TASK DIRECTIONS:
When you find the line with "events a handler" among the records below, reproduce it and each line after it exactly, ending with the line with "(chain : string)".

MATERIAL SUPPLIED:
(* ===== verification/Schema.v ===== *)
(** * Data shared by the components: results, events, the world

    The result of a generation ([Generation], [LLMResultOf]), the lifecycle
    events a handler can be notified of ([Event], one constructor per hook
    of [BaseCallbackHandlerMethods]), and the world the programs run in
    ([World]): the cache objects by reference, the log of hook invocations,
    the log of backend invocations and the supply of fresh identifiers. *)

From stdpp Require Import strings pretty gmap.
From S2P Require Import Prelude JsValue.

(** ** Errors *)

(** [type Error = any]: a thrown value is identified by its message. *)
Definition Error : Type := string.

(** ** Results *)

(** A candidate generation: its text and optional provider data. *)
Record Generation : Type := mkGeneration {
  text : string;
  generationInfo : option JsObject;
}.

(** [{ runId }], the run-correlation data attached to a result. *)
Record RunInfo : Type := mkRunInfo {
  runId : string;
}.

(** [LLMResult], over the type of a row of [generations].  The schema types
    a row as [Generation[]] ([LLMResult] below); the array that [generate]
    assembles on the cached path may hold [null] rows, which is
    [LLMResultRaw]. *)
Record LLMResultOf (Row : Type) : Type := mkLLMResult {
  generations : list Row;
  llmOutput : option JsObject;
  __run : option RunInfo;
}.
Arguments mkLLMResult {Row} _ _ _.
Arguments generations {Row} _.
Arguments llmOutput {Row} _.
Arguments __run {Row} _.

Abbreviation LLMResult := (LLMResultOf (list Generation)).
Abbreviation LLMResultRaw := (LLMResultOf (option (list Generation))).

(** A typed result seen as a raw one: every row is present. *)
Definition raw_of (r : LLMResult) : LLMResultRaw :=
  mkLLMResult (Some <$> generations r) (llmOutput r) (__run r).

(** ** Lifecycle events *)

(** One constructor per hook, with the hook's arguments.  An object
    [{ name }] is its name; [ChainValues], [AgentAction] and [AgentFinish]
    are plain objects. *)
Inductive Event : Type :=
  | LLMStart (llm : string) (prompts : list string) (run : string) (parent : option string)
  | LLMNewToken (token : string) (run : string) (parent : option string)
  | LLMError (err : Error) (run : string) (parent : option string)
  | LLMEnd (output : LLMResult) (run : string) (parent : option string)
  | ChainStart (chain : string) (inputs : JsObject) (run : string) (parent : option string)
  | ChainError (err : Error) (run : string) (parent : option string)
  | ChainEnd (outputs : JsObject) (run : string) (parent : option string)
  | ToolStart (tool : string) (input : string) (run : string) (parent : option string)
  | ToolError (err : Error) (run : string) (parent : option string)
  | ToolEnd (output : string) (run : string) (parent : option string)
  | Text (txt : string) (run : string) (parent : option string)
  | AgentAction (action : JsObject) (run : string) (parent : option string)
  | AgentEnd (action : JsObject) (run : string) (parent : option string).

(** The run an event belongs to. *)
Definition event_run (e : Event) : string :=
  match e with
  | LLMStart _ _ r _ | LLMNewToken _ r _ | LLMError _ r _ | LLMEnd _ r _
  | ChainStart _ _ r _ | ChainError _ r _ | ChainEnd _ r _
  | ToolStart _ _ r _ | ToolError _ r _ | ToolEnd _ r _
  | Text _ r _ | AgentAction _ r _ | AgentEnd _ r _ => r
  end.

(** The run an event is nested in, when it is. *)
Definition event_parent (e : Event) : option string :=
  match e with
  | LLMStart _ _ _ p | LLMNewToken _ _ p | LLMError _ _ p | LLMEnd _ _ p
  | ChainStart _ _ _ p | ChainError _ _ p | ChainEnd _ _ p
  | ToolStart _ _ _ p | ToolError _ _ p | ToolEnd _ _ p
  | Text _ _ p | AgentAction _ _ p | AgentEnd _ _ p => p
  end.

(** The three groups the ignore flags of a handler select. *)
Inductive EventGroup : Type := GroupLLM | GroupChain | GroupAgent | GroupNone.

#[export] Instance EventGroup_eq_dec : EqDecision EventGroup.
Proof. solve_decision. Defined.

(** What an event is in the life of a run. *)
Inductive Phase : Type := PStart | PProgress | PEnd | PError.

#[export] Instance Phase_eq_dec : EqDecision Phase.
Proof. solve_decision. Defined.

Definition event_phase (e : Event) : Phase :=
  match e with
  | LLMStart _ _ _ _ | ChainStart _ _ _ _ | ToolStart _ _ _ _ => PStart
  | LLMNewToken _ _ _ | Text _ _ _ | AgentAction _ _ _ => PProgress
  | LLMEnd _ _ _ | ChainEnd _ _ _ | ToolEnd _ _ _ | AgentEnd _ _ _ => PEnd
  | LLMError _ _ _ | ChainError _ _ _ | ToolError _ _ _ => PError
  end.

Definition is_terminal (e : Event) : bool :=
  match event_phase e with PEnd | PError => true | _ => false end.

(** ** The world *)

(** A hook of the handler named [sink] was invoked with [event]. *)
Record Delivery : Type := mkDelivery {
  sink : string;
  event : Event;
}.

(** The backend's [_generate] was invoked with these arguments. *)
Record BackendCall : Type := mkBackendCall {
  call_prompts : list string;
  call_stop : option (list string);
  call_run : option string;
}.

(** The world over the state [C] of a cache object.

    - [caches] holds the state of the cache objects that were written, by
      reference (a cache that is not there is in its initial state);
    - [trace] logs the hook invocations, oldest first;
    - [calls] logs the invocations of a backend's [_generate], oldest first
      (a backend may depend on it: it is the backend's history);
    - [uuids] counts the identifiers drawn from [uuidv4]. *)
Record World (C : Type) : Type := mkWorld {
  caches : gmap nat C;
  trace : list Delivery;
  calls : list BackendCall;
  uuids : nat;
}.
Arguments mkWorld {C} _ _ _ _.
Arguments caches {C} _.
Arguments trace {C} _.
Arguments calls {C} _.
Arguments uuids {C} _.

Section world.
Context {C : Type}.
Implicit Types w : World C.

Definition set_caches (f : gmap nat C → gmap nat C) w : World C :=
  mkWorld (f (caches w)) (trace w) (calls w) (uuids w).
Definition log_delivery (d : Delivery) w : World C :=
  mkWorld (caches w) (trace w ++ [d]) (calls w) (uuids w).
Definition log_call (c : BackendCall) w : World C :=
  mkWorld (caches w) (trace w) (calls w ++ [c]) (uuids w).
Definition next_uuid w : World C :=
  mkWorld (caches w) (trace w) (calls w) (S (uuids w)).

(** The [n]-th identifier of [uuidv4]. *)
Definition uuid_of (n : nat) : string := "uuid-" +:+ pretty n.

(** [uuidv4()]: a fresh identifier at every call. *)
Definition uuidv4 : M (World C) Error string :=
  n <- gets uuids ;; modify next_uuid ;; ret (uuid_of n).

Lemma uuid_of_inj : Inj (=) (=) uuid_of.
Proof. intros n m H. unfold uuid_of in H. by simplify_eq. Qed.

Lemma uuidv4_run w : uuidv4 w = (Ok (uuid_of (uuids w)), next_uuid w).
Proof. done. Qed.
End world.

(** The events delivered to the handler named [s], oldest first. *)
Definition deliveries_to (s : string) (t : list Delivery) : list Event :=
  event <$> filter (λ d, sink d = s) t.

(** The events of run [r] in a list of events. *)
Definition events_of_run (r : string) (es : list Event) : list Event :=
  filter (λ e, event_run e = r) es.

ANSWER SECTION:
    events a handler can be notified of ([Event], one constructor per hook
    of [BaseCallbackHandlerMethods]), and the world the programs run in
    ([World]): the cache objects by reference, the log of hook invocations,
    the log of backend invocations and the supply of fresh identifiers. *)

From stdpp Require Import strings pretty gmap.
From S2P Require Import Prelude JsValue.

(** ** Errors *)

(** [type Error = any]: a thrown value is identified by its message. *)
Definition Error : Type := string.

(** ** Results *)

(** A candidate generation: its text and optional provider data. *)
Record Generation : Type := mkGeneration {
  text : string;
  generationInfo : option JsObject;
}.

(** [{ runId }], the run-correlation data attached to a result. *)
Record RunInfo : Type := mkRunInfo {
  runId : string;
}.

(** [LLMResult], over the type of a row of [generations].  The schema types
    a row as [Generation[]] ([LLMResult] below); the array that [generate]
    assembles on the cached path may hold [null] rows, which is
    [LLMResultRaw]. *)
Record LLMResultOf (Row : Type) : Type := mkLLMResult {
  generations : list Row;
  llmOutput : option JsObject;
  __run : option RunInfo;
}.
Arguments mkLLMResult {Row} _ _ _.
Arguments generations {Row} _.
Arguments llmOutput {Row} _.
Arguments __run {Row} _.

Abbreviation LLMResult := (LLMResultOf (list Generation)).
Abbreviation LLMResultRaw := (LLMResultOf (option (list Generation))).

(** A typed result seen as a raw one: every row is present. *)
Definition raw_of (r : LLMResult) : LLMResultRaw :=
  mkLLMResult (Some <$> generations r) (llmOutput r) (__run r).

(** ** Lifecycle events *)

(** One constructor per hook, with the hook's arguments.  An object
    [{ name }] is its name; [ChainValues], [AgentAction] and [AgentFinish]
    are plain objects. *)
Inductive Event : Type :=
  | LLMStart (llm : string) (prompts : list string) (run : string) (parent : option string)
  | LLMNewToken (token : string) (run : string) (parent : option string)
  | LLMError (err : Error) (run : string) (parent : option string)
  | LLMEnd (output : LLMResult) (run : string) (parent : option string)
  | ChainStart (chain : string) (inputs : JsObject) (run : string) (parent : option string)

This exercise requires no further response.